私には経済のことはわからないが、おそらく一つ言えることは、日本の今の不景気はお金がだぶついているのに不景気だということだ。

昨日も銀行に新しいクリニックの口座を作りに行ったら、15分くらい待たされてやっと順番がきたと思ったら、新規の方は別の窓口ですとたらい回しにされて、すぐに作りますと言われて、15分待たされた。三菱東京UFJだったが、そういうことはそしらぬ顔だった。で、次のアポイントを忘れていたことがあって、結局自宅に戻った。

胸糞悪いから本日はりそな銀行に行った。三菱東京UFJよりは100倍愛想はいいが、テラーの仕事が遅い。口座を一つ作るのに1時間というのは、すべての予定が狂ってしまう。

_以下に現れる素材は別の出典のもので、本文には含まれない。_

(* ===== verification/DynamicLock.v ===== *)
(** [DynamicLock]: the object and its methods.

    The class of [dynamic/dynamic_lock.hpp] as a record and one definition per
    method, each run by a single thread from start to end; the interleaving of
    several threads is the subject of [DynamicProtocol]. [kLockCnt] and [kBlocks]
    are parameters (the source fixes [kBlocks] to 1024, [source_kBlocks]). Clock
    readings and the thread-local sampling counter are arguments. *)
From S2P Require Import Double BlockMap PartitionDP RangeLock Sampling Prelude.

Definition source_kBlocks : Z := 1024.

(** The members of the class. [rebuild_thread_] records whether the thread is
    joinable. *)
Record DynamicLock := {
  array_size_ : Z;
  block_size_ : Z;
  locks_ : gmap Z nat;
  block_to_lock_ : list Z;
  stats_ : list Z;
  boundary_crossings_ : list Z;
  last_stats_ : list Z;
  partitions_ : list Z;
  rebuild_flag_ : bool;
  collect_stats_ : bool;
  pause_queries_ : bool;
  rebuilder_running_ : bool;
  partition_epoch_ : Z;
  rebuild_thread_ : bool;
  stop_rebuilder_ : bool;
  rebuild_count_ : Z;
  operation_count_ : Z;
  stats_sample_rate_ : Z;
  total_lock_time_ : Z;
  min_rebuild_gain_ : double;
  min_rebuild_skew_ : double
}.

(** Assignments to one member. *)
Definition set_locks_ (d : DynamicLock) (v : gmap Z nat) : DynamicLock := {| d with locks_ := v |}.
Definition set_block_to_lock_ (d : DynamicLock) (v : list Z) : DynamicLock := {| d with block_to_lock_ := v |}.
Definition set_last_stats_ (d : DynamicLock) (v : list Z) : DynamicLock := {| d with last_stats_ := v |}.
Definition set_partitions_ (d : DynamicLock) (v : list Z) : DynamicLock := {| d with partitions_ := v |}.
Definition set_rebuild_flag_ (d : DynamicLock) (v : bool) : DynamicLock := {| d with rebuild_flag_ := v |}.
Definition set_collect_stats_ (d : DynamicLock) (v : bool) : DynamicLock := {| d with collect_stats_ := v |}.
Definition set_pause_queries_ (d : DynamicLock) (v : bool) : DynamicLock := {| d with pause_queries_ := v |}.
Definition set_rebuilder_running_ (d : DynamicLock) (v : bool) : DynamicLock := {| d with rebuilder_running_ := v |}.
Definition set_partition_epoch_ (d : DynamicLock) (v : Z) : DynamicLock := {| d with partition_epoch_ := v |}.
Definition set_rebuild_thread_ (d : DynamicLock) (v : bool) : DynamicLock := {| d with rebuild_thread_ := v |}.
Definition set_stop_rebuilder_ (d : DynamicLock) (v : bool) : DynamicLock := {| d with stop_rebuilder_ := v |}.
Definition set_rebuild_count_ (d : DynamicLock) (v : Z) : DynamicLock := {| d with rebuild_count_ := v |}.
Definition set_operation_count_ (d : DynamicLock) (v : Z) : DynamicLock := {| d with operation_count_ := v |}.
Definition set_stats_sample_rate_ (d : DynamicLock) (v : Z) : DynamicLock := {| d with stats_sample_rate_ := v |}.
Definition set_total_lock_time_ (d : DynamicLock) (v : Z) : DynamicLock := {| d with total_lock_time_ := v |}.

Section DynamicLock.
  Variables (kLockCnt kBlocks : Z).

(** The constructor. *)
Definition make (array_size stats_sample_rate : Z) (min_rebuild_gain min_rebuild_skew : double) :
    DynamicLock :=
  let partitions := uniform_cuts kLockCnt kBlocks in
  let zeros := replicate (Z.to_nat kBlocks) 0 in
  {| array_size_ := array_size;
     block_size_ := init_block_size kBlocks array_size;
     locks_ := ∅;
     block_to_lock_ := RefreshBlockToLock kLockCnt kBlocks partitions zeros;
     stats_ := zeros;
     boundary_crossings_ := zeros;
     last_stats_ := zeros;
     partitions_ := partitions;
     rebuild_flag_ := false;
     collect_stats_ := false;
     pause_queries_ := false;
     rebuilder_running_ := false;
     partition_epoch_ := 0;
     rebuild_thread_ := false;
     stop_rebuilder_ := false;
     rebuild_count_ := 0;
     operation_count_ := 0;
     stats_sample_rate_ := Z.max stats_sample_rate 1;
     total_lock_time_ := 0;
     min_rebuild_gain_ := d_max min_rebuild_gain d_one;
     min_rebuild_skew_ := d_max min_rebuild_skew d_one |}.

(** ** Statistics *)

Definition ShouldSampleStats (d : DynamicLock) (counter : Z) : bool * Z :=
  if negb (collect_stats_ d) then (false, counter)
  else if stats_sample_rate_ d <=? 1 then (true, counter)
  else sample_tick (stats_sample_rate_ d) counter.

(** [for (i = lo; i <= right_block && i < kBlocks; ++i) a[i].fetch_add(1)] *)
Definition bump (lo right_block : Z) (a : list Z) : list Z :=
  for_range lo (Z.min (right_block + 1) kBlocks) (λ i a, a.[i <- a.[i] +₆₄ 1]) a.

Definition UpdateStats (d : DynamicLock) (left right : Z) : DynamicLock :=
  let left_block := PositionToBlock kBlocks (block_size_ d) left in
  let right_block := PositionToBlock kBlocks (block_size_ d) right in
  {| d with stats_ := bump left_block right_block (stats_ d);
            boundary_crossings_ := bump (left_block + 1) right_block (boundary_crossings_ d) |}.

(** [SnapshotStats] and [SnapshotBoundaryCrossings] copy one array of atomics. *)
Definition snapshot (a : list Z) : list Z :=
  for_range 0 kBlocks (λ i s, s.[i <- a.[i]]) (replicate (Z.to_nat kBlocks) 0).

Definition SnapshotStats (d : DynamicLock) : list Z := snapshot (stats_ d).

Definition SnapshotBoundaryCrossings (d : DynamicLock) : list Z := snapshot (boundary_crossings_ d).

要するに口座開設は招かざる客ということだろう。実際、引き出しは24時間できるのに、入金、預金はATMでも6時までとかいうことが多い。日銀がゼロ金利で金を貸してくれるし、貸付先もないから預金も要らない状況になっているのだろう。現実に運用先がないからみんな国債に流れてしまう。

朝テレビを見ていたら、韓国の最新のIT事情をやっていた。これから携帯サイトが外国でも本格的になってくるからソフト不足も深刻だという。

日本でもスマートフォンと関連ソフトなどを合わせると市場規模は10兆円くらいになるかもしれない。しかし、競争は激しいし、外国もすぐに真似をしてくる。

高齢者が人口の4分の1になり、高齢者のほうが金をもっている現状を考えると、高齢者の消費だけで、100兆円から150兆円の巨大市場なのに、それが常に忘れられている。しかも、高齢者は金をもっているのに財布の紐が固い。

私が相続税100%を主張するのも、高齢者に金を使わせたいからである。

もっていても、税金に取られると思えば、おそらく消費は伸びる。

世界に先駆けて高齢者市場ができ、高齢者向けのサービス業や、製造業が発達すれば、それは確実に輸出産業になる。高付加価値であれば、賃金をけちらなくても、為替のぶれにびびらなくてもいい産業である。

なぜ世の経営者や起業家は、高齢者に目をつけず、大した市場規模にならない(もちろん高齢者と比べての話であるが)若者向け産業、若者向けIT、若者向けエンターテインメントにばかり目を向け、力を注ぐのだろう。そして、広告も若者向けばかり。高齢者向けの広告を打ちたいなら、それに合わせて番組を作るはずだが、商品が出ないから、高齢者向けの番組も増えない。

若い人がファストファッションしか買わないのなら、高齢者にホンモノを高く買わせる方法論を探した方がはるかにビジネスチャンスだ。三越のブランドなどだって、ブランドとしては使いようがある。田舎の高齢者に向けて、ちょっと高いが本物に近い料理などを出す店だって、今の流通や冷蔵技術を使えば可能だ。

個人金融資産の6,7割、土地資産の7割くらいは高齢者がもっているという説もある。毎年、相続される財産は80-90兆円らしいが、その多くは60歳以上の人が手にして、死ぬまで使わないで次の代に継ぐ。

こんなことで経済が回るのだろうか?

ここからの税収もわずか、1-2兆円にすぎないし、消費にもほとんど回らない。これを強制的に使わせるインセンティブとしても、財源としても、本気で相続税を考える時期がきている。

少なくとも金を貯めることが国の資本にならず、消費が足りない世の中では、こういうことを本気で考えたほうがいい。